GoogleHack version 0.01
=======================
This is the Rate.pm module. This module allows the user some basic Natural
Language processing capabilities. It interacts with the GoogleHack::Search
module.
Provides basic Natural Language Processing features, by using the results
retrieved from Google.
* Find the Pointwise Mututal Information measure of two words
Given two words, the moduleinteracts with Google, and retrieves the number of
times the given words occured. The PMI is calculated as follows:
Given, phrase1 and phrase2:
PMI (phrase1, phrase2) = log( (Number of times phrase1 & phrase2 co-occured) /
(Number of times phrase1 occured) (Number of times phrase2 occured) )
For example, the PMI measure for the search phrases "knife" and "cut" would be greater than for "knife" and "write".
* Given a paragraph find if the paragraph has a positive or negative
orientation
The user provides the module with a paragraph of text, for example, a review
of an automobile. The module will then issue multiple queries to Google, and
calculates the relatedness between the different combination of words in the
review. If the total of the PMI measure results are positive then the review has a positive semantic orientation, and if the total is negative then the reviewe has a negative semantic orientation.
For more on this idea visit:
http://arxiv.org/ftp/cs/papers/0212/0212032.pdf
* Given a search string and a proximity value, can retrieve a top n number of sentences with the search string surrounded by a certain number of words (proximity).
* Find the top n words occuring with the search string within a certain proximity given.
INSTALLATION
There are multiple ways to install the modules.
1) You can use CPAN.pm to install GoogleHack. To install the module type the
following
:
perl -MCPAN -e 'install GoogleHack'
2) Otherwise, type the following:
perl Makefile.PL
make
make test
make install
The advantage of Using CPAN to install the module is that it will also install
all the other modules required by GoogleHack.
DEPENDENCIES
This module requires these other modules and libraries:
To use this package, you need to have a Google API ID, and the
GoogleSearch.WSDL File. You can register for this service and download the
required materials @
http://www.google.com/apis/
Other packages that you will need:
1) SOAP::Lite
2) HTML::TokeParser
DEMONSTRATION
-------------
use GoogleHack;
$search = new GoogleHack;
$search->init( "key","GoogleSearch.wsdl");
$correction=$search->phraseSpelling("dulut");
$results=$search->Search("duluth");
print $search->{'searchTime'};
print $search->{'snippet'}->[0];;
$results=$search->measureSemanticRelatedness("knife","cut");
$search->initConfig("config.txt");
$search->printConfig();
$search->predictSemanticOrientation("ggapi/googleapi/review.txt",
"excellent","bad");
DOCUMENTATION
-------------
POD style documentation is included in all modules and scripts
You can look @ `perldoc GoogleHack` for more information about the specifics
of each module. The description of each method in the modules is also given.
SUPPORT & CREDITS
-----------------
Questions about how to use this library should
If you have any questions or suggestions you e mail Pratheepan Raveendranathan
(rave0029@d.umn.edu) or Ted Pedersen (tpederse@d.umn.edu).

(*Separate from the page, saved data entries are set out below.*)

(* ===== verification/ActorRun.v ===== *)
(** * The actor keeps its discipline

    The invariant of [ActorInv] along every turn of the actor's loop: dispatch,
    commands, completions, handoffs, timers and retries. *)

From stdpp Require Import base list gmap strings pretty relations.
From Stdlib Require Import ZArith Lia.
From S2P Require Import Prelude Types RecordPhase Lifecycle Policy Events AtomicFile RecordStore RecordPort Runtime Recovery Actor ActorKey ActorInv.

Lemma drain_nil s k k' : drain_key s k [] k' → k' = k.
Proof. by inversion 1. Qed.

Lemma drain_all_inert s k fx k' : forallb inert fx = true → drain_key s k fx k' → k' = k.
Proof.
  revert k. induction fx as [|x fx IH]; intros k; simpl; [by intros _ ?%drain_nil|].
  intros [Hx Hfx]%andb_true_iff Hd%drain_inert; auto.
Qed.

(** Name the result of the dispatch in the goal. *)
Ltac dispatched Hd :=
  match goal with |- context [dispatch ?w ?s ?a ?e] =>
    let s1 := fresh "s" in let a1 := fresh "a" in let acted := fresh "acted" in
    destruct (dispatch w s a e) as [[s1 a1] acted] eqn:Hd end.

Section run.
Context `{Resources} `{RecordPort} {GuestAgent : Type} (world : nat → World).
Abbreviation Actor := (ComputerActor (GuestAgent := GuestAgent)) (only parsing).
Context (calm : bool).

Lemma dispatch_one_key (s : State) (a : Actor) e s' a' acted :
  dispatch_one world s a e = (s', a', acted) →
  s' = fst (handle s e) ∧ drain_key s' (key a) (snd (handle s e)) (key a').
Proof.
  unfold dispatch_one. destruct (handle s e) as [after fx]. intros [= <- <- _].
  split; [done|]. rewrite key_publish_state. apply (drain_effects_key world (publish_state a after)).
Qed.

(** The key an event leaves a live state with, once it is off the queue. *)
Lemma popped_live s k e q :
  key_mid calm s k → dying s = false → k_queued k = e :: q →
  let k' := k <| k_queued := [] |> in
  q = [] ∧ (e = Ev.Failure ∨ e = Ev.Detached) ∧ key_base calm k' ∧ live_key s e k' ∧
  (handle s e = (s, []) → key_mid calm s k').
Proof.
  intros Hm Hd Hq k'. pose proof (base_of_mid _ _ _ Hm Hd) as Hb.
  destruct Hm as [_ _ Hf Hc _ _ HF Hp H1 _]. rewrite Hq in *.
  assert (q = []) as -> by (specialize (H1 Hd); destruct q; simpl in *; [done|lia]).
  rewrite Forall_singleton in HF.
  assert (key_base calm k') as Hb' by (destruct Hb; split; by eauto using log_ok_same).
  specialize (Hp ltac:(done)). destruct Hp as [?|[Hi|Hr]]; [congruence| |].
  - assert (k_capture k = None) as Hn.
    { destruct (k_capture k) as [r|]; [|done].
      destruct Hc as [[_ [p ?]]|[?|(_ & _ & p & ? & _)]]; [by eexists|congruence..]. }
    split_and!; try done.
    + split; intros; change (k_inflight k') with (k_inflight k) in *;
        change (k_capture k') with (k_capture k) in *; rewrite ?Hi, ?Hn in *;
        [done|by destruct H2|by left].
    + intros _. apply mid_carry; [done|done| |done].
      intros p Hp. change (k_inflight k = Some p) in Hp. congruence.
  - pose proof Hr as (-> & Hqs & p & Hi & Hfl). rewrite Hq in Hqs. injection Hqs as ->.
    split_and!; try done.
    split; change (k_inflight k') with (k_inflight k); change (k_capture k') with (k_capture k).
    + intros p' Hp'. right. split_and!; [done|done|congruence].
    + intros _. split; [by eexists|by right].
    + intros _. by right.
Qed.

Lemma dispatch_queued_ok fuel (s : State) (a : Actor) s' a' :
  key_mid calm s (key a) → length (act_queued a) + pushes_left s ≤ fuel →
  dispatch_queued world fuel s a = (s', a') →
  key_mid calm s' (key a') ∧ act_queued a' = [].
Proof.
  revert s a. induction fuel as [|fuel IH]; intros s a Hm Hf; simpl.
  { intros [= <- <-]. split; [done|]. destruct (act_queued a); [done|simpl in Hf; lia]. }
  destruct (act_queued a) as [|e q] eqn:Hq; [by intros [= <- <-]|].
  destruct (dispatch_one world s _ e) as [[s1 a1] acted] eqn:H1.
  apply dispatch_one_key in H1 as [-> Hdr].
  change (key (a <| act_queued := q |>)) with ((key a) <| k_queued := q |>) in Hdr.
  destruct (dying s) eqn:Hd.
  - pose proof (km_queue _ _ _ Hm) as HF. change (k_queued (key a)) with (act_queued a) in HF.
    rewrite Hq, Forall_cons in HF. destruct HF as [He HF].
    assert (handle s e = (s, [])) as Hh.
    { destruct (dying_handle s e Hd) as [|(_ & -> & _)]; [done|naive_solver]. }
    rewrite Hh in *. cbn [fst snd] in *. apply drain_nil in Hdr as Hk.
    assert (act_queued a1 = q) as Hq1.
    { change (act_queued a1) with (k_queued (key a1)). by rewrite Hk. }
    intros Hrun. apply (IH s a1); [|rewrite Hq1; simpl in Hf; lia|done].
    rewrite Hk. destruct Hm. split; try done.
    + by eapply log_ok_same.
    + intros p Hp. destruct (km_flow p Hp) as [?|[?|(-> & _)]]; auto. discriminate Hd.
    + intros Hc. auto.
    + auto.
    + congruence.
  - destruct (popped_live s (key a) e q Hm Hd Hq) as (-> & He & Hb & Hl & Hstay).
    pose proof (queued_pushes s e _ _ Hd He Hdr) as Hp.
    apply live_dispatch with (calm := calm) in Hdr; [|done..|by intros _; naive_solver|done].
    intros Hrun. eapply IH; [exact Hdr| |exact Hrun].
    change (k_queued (key a1)) with (act_queued a1) in Hp. simpl in *. lia.
Qed.
(** When an event may be dispatched. *)
Definition entering (s : State) (k : Key) (e : Event) : Prop :=
  (calm = true → e ≠ Ev.VmExited) ∧
  ((dying s = false ∧ key_base calm k ∧ k_queued k = [] ∧ live_key s e k ∧
    (handle s e = (s, []) → key_mid calm s k)) ∨
   (dying s = true ∧ key_mid calm s k ∧
    (e = Ev.RemoveDone → s = St.Removing → k_inflight k = None ∧ k_stalled k = None))).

Design - Ted Pedersen Pratheepan Raveendranathan
Implementation - Pratheepan Raveendranathan
Documentation - Ted Pedersen Pratheepan Raveendranathan
You can visit the developers web site @
Ted Pedersen - http://www.d.umn.edu/~tpederse
Pratheepan Raveendranathan - http://www.d.umn.edu/~rave0029
COPYRIGHT AND LICENCE
Copyright (c) 2003 by Pratheepan Raveendranathan, Ted Pedersen
This program is free software; you can redistribute it and/or modify it under
the terms of the GNU General Public License as published by the Free Software
Foundation; either version 2 of the License, or (at your option) any later
version.
This program is distributed in the hope that it will be useful, but WITHOUT
ANY WARRANTY; without even the implied warranty of MERCHANTABILITY or FITNESS
FOR A PARTICULAR PURPOSE. See the GNU General Public License for more details.
You should have received a copy of the GNU General Public License along with
this program; if not, write to
The Free Software Foundation, Inc.,
59 Temple Place - Suite 330,
Boston, MA 02111-1307, USA.
This library is free software; you can redistribute it and/or modify
it under the same terms as Perl itself.